From the records below, transcribe only the lines running from the one with "Lemma keys_append (roots" through the one with "assert (h ∉". Keep both of those end lines.

- [Entries provided]
=-=-=

Definition validate_payload_attributes_against_header (attr_timestamp : Z) (h : Header)
  : result unit string :=
  reject "InvalidTimestamp"%string when attr_timestamp <? timestamp h in Ok tt.

(** [MorphTreeEngineValidator::validate_payload] and [validate_block], which
    differ only in reth's inner validation: [inner] validates and executes the
    block, may register expectations on the way, and returns the state changes
    of the execution. *)
Definition validate_payload
    (l1_validation : result unit InsertBlockErrorKind)
    (inner : MorphEngineValidator →
      MorphEngineValidator * result HashedPostStateSorted InsertBlockErrorKind)
    (v : MorphEngineValidator) (block_hash : B256)
  : MorphEngineValidator * result HashedPostStateSorted InsertBlockErrorKind :=
  match clear_withdraw_trie_root_expectation_on_error v block_hash l1_validation with
  | (v, Err e) => (v, Err e)
  | (v, Ok _) =>
      let '(v, validation) := inner v in
      match clear_withdraw_trie_root_expectation_on_error v block_hash validation with
      | (v, Err e) => (v, Err e)
      | (v, Ok output) =>
          let '(v, r) := validate_withdraw_trie_root_update v block_hash output in
          (v, let? _ := r in Ok output)
      end
  end.
End WithdrawRoot.

(** ** Lemmas *)

Section NextIndexLemmas.
Context {ETH AL SA SG : Type}.
Abbreviation tx := (MorphTxEnvelope ETH AL SA SG).

(** Without overflow the loop returns the index after the last leading L1
    message, or the parent's index when there is none. *)
Lemma expected_next_index_spec (msgs : list TxL1Msg.TxL1Msg) (l2 : list tx) parent_next next :
  Forall (λ m, TxL1Msg.queue_index m < u64_max) msgs →
  (∀ t, head l2 = Some t → is_l1_msg t = false) →
  expected_next_index ((L1Msg <$> msgs) ++ l2) parent_next next
  = Ok (from_option (λ m, TxL1Msg.queue_index m + 1) parent_next (last msgs)).
Proof.
  intros Hm Hl. revert parent_next. induction Hm as [|m msgs Hm Hms IH]; intros e.
  - cbn. destruct l2 as [|t l2]; [done|]. cbn. by rewrite (Hl t eq_refl).
  - rewrite fmap_cons. cbn [app expected_next_index is_l1_msg tx_type].
    change (bool_decide (TL1Msg = TL1Msg)) with true. cbn [negb queue_index ok_or result_bind].
    assert (checked_add u64_max (TxL1Msg.queue_index m) 1
      = Some (TxL1Msg.queue_index m + 1)) as -> by (apply checked_add_Some; lia).
    cbn [ok_or result_bind]. rewrite IH, last_cons. by destruct (last msgs).
Qed.
End NextIndexLemmas.

(** The cache's invariant: the queue lists every key of the map once, oldest
    first, and the map is within its bound. *)
Record cache_ok (v : MorphEngineValidator) : Prop := {
  order_nodup : NoDup (expected_withdraw_trie_root_order v);
  order_dom : ∀ h, h ∈ expected_withdraw_trie_root_order v
                   ↔ is_Some (expected_withdraw_trie_roots v !! h);
  cache_bound : Z.of_nat (size (expected_withdraw_trie_roots v))
                ≤ MAX_EXPECTED_WITHDRAW_TRIE_ROOTS;
}.

Lemma cache_ok_new : cache_ok validator_new.
Proof.
  split; simpl; [constructor| |].
  - intros h. rewrite lookup_empty. split; [by intros ?%not_elem_of_nil|by intros [? [=]]].
  - rewrite map_size_empty. by vm_compute.
Qed.

Lemma elem_of_filter_ne (l : list Z) x y :
  y ∈ List.filter (λ h, negb (h =? x)) l ↔ y ∈ l ∧ y ≠ x.
Proof. rewrite !list_elem_of_In, filter_In. bool_simp. done. Qed.

Lemma NoDup_filter_ne (l : list Z) x : NoDup l → NoDup (List.filter (λ h, negb (h =? x)) l).
Proof. rewrite !NoDup_ListNoDup. apply List.NoDup_filter. Qed.

Lemma take_ok v h : cache_ok v → cache_ok (take_withdraw_trie_root_expectation v h).1.
Proof.
  intros [Hn Hd Hb]. unfold take_withdraw_trie_root_expectation.
  destruct (expected_withdraw_trie_roots v !! h) eqn:Hh; simpl.
  - split; simpl; [by apply NoDup_filter_ne| |].
    + intros h'. rewrite elem_of_filter_ne, Hd, lookup_delete_is_Some. naive_solver.
    + rewrite map_size_delete, Hh. cbn [from_option]. lia.
  - split; simpl; rewrite ?delete_id; done.
Qed.

Lemma take_gone v h :
  expected_withdraw_trie_roots (take_withdraw_trie_root_expectation v h).1 !! h = None.
Proof.
  unfold take_withdraw_trie_root_expectation.
  destruct (expected_withdraw_trie_roots v !! h); simpl; apply lookup_delete_eq.
Qed.

Lemma take_result v h :
  (take_withdraw_trie_root_expectation v h).2 = expected_withdraw_trie_roots v !! h.
Proof.
  unfold take_withdraw_trie_root_expectation.
  by destruct (expected_withdraw_trie_roots v !! h).
Qed.

(** Eviction at most one above the bound removes the oldest key, and only it. *)
Lemma evict_one roots o order :
  roots !! o ≠ None →
  Z.of_nat (size roots) ≤ MAX_EXPECTED_WITHDRAW_TRIE_ROOTS + 1 →
  evict roots (o :: order)
  = if MAX_EXPECTED_WITHDRAW_TRIE_ROOTS <? Z.of_nat (size roots)
    then (delete o roots, order) else (roots, o :: order).
Proof.
  intros Ho Hb. cbn [evict].
  destruct (Z.ltb_spec MAX_EXPECTED_WITHDRAW_TRIE_ROOTS (Z.of_nat (size roots))) as [Hlt|];
    [|done].
  assert (size (delete o roots) = pred (size roots)) as Hs.
  { rewrite map_size_delete. by destruct (roots !! o). }
  assert ((MAX_EXPECTED_WITHDRAW_TRIE_ROOTS <? Z.of_nat (size (delete o roots))) = false) as Hf
    by (unfold MAX_EXPECTED_WITHDRAW_TRIE_ROOTS in *; bool_simp; rewrite Hs; lia).
  destruct order as [|o' order]; cbn [evict]; by rewrite Hf.
Qed.

(** What [record_withdraw_trie_root_expectation] does to a well-formed cache: it
    replaces a known hash in place; a new hash is appended, and when the cache was
    full the oldest hash goes. *)
Lemma record_spec v h e :
  cache_ok v →
  record_withdraw_trie_root_expectation v h e
  = let roots := expected_withdraw_trie_roots v in
    let order := expected_withdraw_trie_root_order v in
    if decide (is_Some (roots !! h))
    then {| expected_withdraw_trie_roots := <[h := e]> roots;
            expected_withdraw_trie_root_order := order |}
    else match order with
    | o :: rest =>
        if Z.of_nat (size roots) =? MAX_EXPECTED_WITHDRAW_TRIE_ROOTS
        then {| expected_withdraw_trie_roots := delete o (<[h := e]> roots);
                expected_withdraw_trie_root_order := rest ++ [h] |}
        else {| expected_withdraw_trie_roots := <[h := e]> roots;
                expected_withdraw_trie_root_order := (o :: rest) ++ [h] |}
    | [] => {| expected_withdraw_trie_roots := <[h := e]> roots;
               expected_withdraw_trie_root_order := [h] |}
    end.
Proof.
  intros [Hn Hd Hb]. unfold record_withdraw_trie_root_expectation. cbv zeta.
  set (roots := expected_withdraw_trie_roots v) in *.
  set (order := expected_withdraw_trie_root_order v) in *.
  destruct (decide (is_Some (roots !! h))) as [[e' He']|Hh%eq_None_not_Some].
  { by rewrite He'. }
  rewrite bool_decide_eq_true_2 by done.
  assert (size (<[h := e]> roots) = S (size roots)) as Hs by (by apply map_size_insert_None).
  destruct order as [|o rest] eqn:Ho; cbn [app].
  - assert (roots = ∅) as Hr.
    { apply map_empty. intros k. apply eq_None_not_Some. intros Hk.
      apply Hd in Hk. by apply not_elem_of_nil in Hk. }
    rewrite evict_one; rewrite ?lookup_insert_eq, ?Hs; [|done|lia].
    rewrite Hr, map_size_empty. by vm_compute.
  - assert (is_Some (roots !! o)) as Hor by (apply Hd; left).
    assert (h ≠ o) by (intros ->; rewrite Hh in Hor; by destruct Hor).
    rewrite evict_one; rewrite ?lookup_insert_ne, ?Hs by done.
    + destruct (Z.ltb_spec MAX_EXPECTED_WITHDRAW_TRIE_ROOTS (Z.of_nat (S (size roots)))),
        (Z.eqb_spec (Z.of_nat (size roots)) MAX_EXPECTED_WITHDRAW_TRIE_ROOTS); try done; lia.
    + by apply not_eq_None_Some.
    + lia.
Qed.

Lemma keys_append (roots : gmap B256 WithdrawTrieRootExpectation) order h e :
  roots !! h = None → NoDup order → (∀ k, k ∈ order ↔ is_Some (roots !! k)) →
  NoDup (order ++ [h]) ∧ ∀ k, k ∈ order ++ [h] ↔ is_Some (<[h := e]> roots !! k).
Proof.
  intros Hh Hn Hd.
  assert (h ∉ order) as Hnew by (rewrite Hd, Hh; by intros [? [=]]).
  split.
  - apply NoDup_app. split; [done|]. split; [|apply NoDup_singleton].
    intros k Hk. rewrite list_elem_of_singleton. by intros ->.
  - intros k. rewrite elem_of_app, list_elem_of_singleton, lookup_insert_is_Some, <-Hd.
    destruct (decide (h = k)) as [->|]; intuition congruence.
Qed.

Lemma keys_pop (roots : gmap B256 WithdrawTrieRootExpectation) o order :
  NoDup (o :: order) → (∀ k, k ∈ o :: order ↔ is_Some (roots !! k)) →
  NoDup order ∧ ∀ k, k ∈ order ↔ is_Some (delete o roots !! k).
Proof.
  intros [Ho Hn]%NoDup_cons Hd. split; [done|].
  intros k. rewrite lookup_delete_is_Some, <-Hd, elem_of_cons.
  destruct (decide (o = k)) as [->|]; intuition congruence.
Qed.

Lemma record_ok v h e : cache_ok v → cache_ok (record_withdraw_trie_root_expectation v h e).
Proof.
  intros Hok. rewrite record_spec by done. destruct Hok as [Hn Hd Hb]. cbv zeta.
  destruct (decide _) as [Hs|Hh%eq_None_not_Some].
  { split; simpl; [done| |by rewrite map_size_insert_Some].
    intros k. rewrite Hd, lookup_insert_is_Some.
    destruct (decide (h = k)) as [->|]; intuition congruence. }
  destruct (keys_append _ _ h e Hh Hn Hd) as [Hn' Hd'].
  assert (size (<[h := e]> (expected_withdraw_trie_roots v))
    = S (size (expected_withdraw_trie_roots v))) as Hsz by (by apply map_size_insert_None).
  destruct (expected_withdraw_trie_root_order v) as [|o rest] eqn:Ho; [|case_match eqn:Hfull].
  - assert (size (expected_withdraw_trie_roots v) = 0%nat) as H0.
    { apply map_size_empty_iff, map_empty. intros k. apply eq_None_not_Some. intros Hk.
      apply Hd in Hk. by apply not_elem_of_nil in Hk. }
    split; simpl; [done|done|]. rewrite Hsz, H0. by vm_compute.
  - destruct (keys_pop _ _ _ Hn' Hd') as [Hn'' Hd''].
    split; simpl; [done|done|]. bool_simp.
    rewrite map_size_delete_Some by (apply Hd'; left). rewrite Hsz. lia.
  - split; simpl; [done|done|]. bool_simp. rewrite Hsz. lia.
Qed.

Lemma record_take v h e :
  cache_ok v →
  (take_withdraw_trie_root_expectation (record_withdraw_trie_root_expectation v h e) h).2 = Some e.
Proof.
  intros Hok. rewrite take_result, record_spec by done. cbv zeta.
  destruct (decide _) as [Hs|Hh]; simpl; [apply lookup_insert_eq|].
  destruct (expected_withdraw_trie_root_order v) as [|o rest] eqn:Ho;
    [apply lookup_insert_eq|].
  assert (o ≠ h).
  { intros ->. apply Hh. apply (order_dom v Hok). rewrite Ho. left. }
  case_match; simpl; [rewrite lookup_delete_ne by done|]; apply lookup_insert_eq.
Qed.

(** ** Theorems *)

(** One operation on the shared cache, of whichever block. *)
Inductive cache_step : MorphEngineValidator → MorphEngineValidator → Prop :=
| step_convert v h root : cache_step v (convert_payload_to_block v h root)
| step_take v h : cache_step v (take_withdraw_trie_root_expectation v h).1
| step_clear {A Er} v h (r : result A Er) :
    cache_step v (clear_withdraw_trie_root_expectation_on_error v h r).1
| step_update ha hs v h st :
    cache_step v (validate_withdraw_trie_root_update ha hs v h st).1.

Lemma cache_step_ok v v' : cache_step v v' → cache_ok v → cache_ok v'.
Proof.
  intros [v0 h root|v0 h|A Er v0 h r|ha hs v0 h st] Hok.
  - apply record_ok, Hok.
  - by apply take_ok.
  - destruct r; cbn; [done|by apply take_ok].
  - unfold validate_withdraw_trie_root_update.
    pose proof (take_ok v0 h Hok) as Ht.
    destruct (take_withdraw_trie_root_expectation v0 h) as [v1 o]. by repeat case_match.
Qed.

=-=-=

- [Finished exercise]
Lemma keys_append (roots : gmap B256 WithdrawTrieRootExpectation) order h e :
  roots !! h = None → NoDup order → (∀ k, k ∈ order ↔ is_Some (roots !! k)) →
  NoDup (order ++ [h]) ∧ ∀ k, k ∈ order ++ [h] ↔ is_Some (<[h := e]> roots !! k).
Proof.
  intros Hh Hn Hd.
  assert (h ∉ order) as Hnew by (rewrite Hd, Hh; by intros [? [=]]).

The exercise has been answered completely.